Israel faced international criticism on their refusal to vaccine Palestinians – now, the country will begin rolling out Pfizer shots to some Palestinians who have work permits
Israel has currently inoculated over 50% of its population. The state currently leads global vaccination efforts due to a contract with Pfizer and BioNTech, that agrees unlimited doses in exchange for full access to population data.
Until Sunday, Palestine expected 5,000 doses of the Pfizer vaccine from the Israeli Government and only for healthcare workers at high risk in the area.
Currently, Palestine has received around 10,000 doses from Russia. Israel has delivered 2,200 and Palestinian authorities are waiting on a further delivery of 3,000.
Yesterday (28 February), Israel promised to give Palestinians with permits to work in Israel a vaccination. This would impact roughly 110,000 people. These workers are largely in a manual labour role, with construction and farming as key sectors.
‘Nothing can justify today’s reality’
“Nothing can justify today’s reality in parts of the West Bank, where people on one side of the street are receiving vaccines, while those on the other do not, based on whether they’re Jewish or Palestinian,” explained Omar Shakir, Israel and Palestine director at Human Rights Watch.
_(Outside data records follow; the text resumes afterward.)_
Lemma rdt_Discover_tokens_witness :
  (exists evs,
      run rdtSource.Discover Examples.node =
      (Done (Some ["RDTMON"; "RDTL2CA"], None), evs) /\
      calls evs = rdtSpec.runs) /\
  (exists evs,
      run rdtSource.Discover Examples.pod = (Done (Some [], None), evs) /\
      calls evs = rdtSpec.runs).
Proof.
  split.
  - apply (rdt_Discover_tokens Examples.node (Exited 0) (Exited 1) (Exited 0));
      try reflexivity; discriminate.
  - apply (rdt_Discover_tokens Examples.pod
             (NotStarted "executable file not found")
             (NotStarted "executable file not found")
             (NotStarted "executable file not found"));
      try reflexivity; discriminate.
Defined.

(** *** Sources that start no process *)

Lemma noProcess_ret {A} (a : A) : noProcess (ret a).
Proof. intros b. split; [discriminate | intros name args []]. Qed.

Lemma noProcess_raise {A} (p : panic) : noProcess (@raise A p).
Proof. intros b. split; [discriminate | intros name args []]. Qed.

Lemma noProcess_ask : noProcess ask.
Proof. intros b. split; [discriminate | intros name args []]. Qed.

Lemma noProcess_ReadFile filename : noProcess (ioutil_ReadFile filename).
Proof.
  intros b. split; [discriminate | intros name args [H | []]; discriminate].
Qed.

Lemma noProcess_ReadDir dirname : noProcess (ioutil_ReadDir dirname).
Proof.
  intros b. split; [discriminate | intros name args [H | []]; discriminate].
Qed.

Lemma noProcess_Interfaces : noProcess net_Interfaces.
Proof.
  intros b. split; [discriminate | intros name args [H | []]; discriminate].
Qed.

Lemma noProcess_Printf l format args : noProcess (logger_Printf l format args).
Proof.
  intros b. split; [discriminate | intros name a [H | []]; discriminate].
Qed.

Lemma noProcess_index s i : noProcess (index s i).
Proof.
  unfold index. destruct (nth_error s i);
    [apply noProcess_ret | apply noProcess_raise].
Qed.

Lemma noProcess_bind {A B} (m : M A) (k : A -> M B) :
  oblivious m -> (forall a, oblivious (k a)) ->
  noProcess m -> (forall a, noProcess (k a)) -> noProcess (bind m k).
Proof.
  intros Om Ok Hm Hk b. rewrite (run_bind m k b Om Ok).
  destruct (Hm b) as [Hret Hlog].
  destruct (run m b) as [[a | p |] l]; simpl in *.
  - destruct (Hk a b) as [Hret' Hlog']. split; [assumption |].
    intros name args Hin. apply in_app_or in Hin as [Hin | Hin].
    + exact (Hlog _ _ Hin).
    + exact (Hlog' _ _ Hin).
  - split; [discriminate | assumption].
  - contradiction.
Qed.

Lemma noProcess_forRange {I S} (body : I -> S -> M (ctl * S)) (xs : list I) :
  (forall x s, oblivious (body x s)) ->
  (forall x s, noProcess (body x s)) ->
  forall s, noProcess (forRange body xs s).
Proof.
  intros Ob Hb. induction xs as [| x rest IH]; intros s; simpl.
  - apply noProcess_ret.
  - apply noProcess_bind; trivial.
    + intros [[|] s']; [| apply oblivious_ret].
      now apply oblivious_forRange.
    + intros [[|] s']; [apply IH | apply noProcess_ret].
Qed.

Create HintDb noprocess.
#[local] Hint Resolve noProcess_ret noProcess_raise noProcess_ask
  noProcess_ReadFile noProcess_ReadDir noProcess_Interfaces noProcess_Printf
  noProcess_index : noprocess.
An increasing force of international criticism about vaccination allocation decisions has led to Israel making a new promise. While human rights groups pointed out the responsibility that Israel has over occupied territory, the country begun to give out unused vaccines to other countries.
What about leftover vaccines in Israel?
Israel now has a surplus of vaccines, including the high-performing Moderna shots.
According to the Bloomberg COVID resilience rankings, existing vaccine contracts cover 138% of the Israeli population. This means more than enough vaccines will be available, which is similar to other countries in the Northern Hemisphere – like the UK, at 302% and France at 183%.
The country is giving these to various countries, such as the Czech Republic and Honduras who are due to receive 5,000 each. Hungary and Guatemala are expected to receive a similar amount of vaccines.
Each one of these countries has indirectly accepted Jerusalem as the capital of Israel.
Saleh Higazi, Amnesty International’s Middle East and North Africa Deputy Director, said: “Israeli authorities must ensure that vaccines are equally provided to the Palestinians living under their control, in order to meet their obligations under international law.”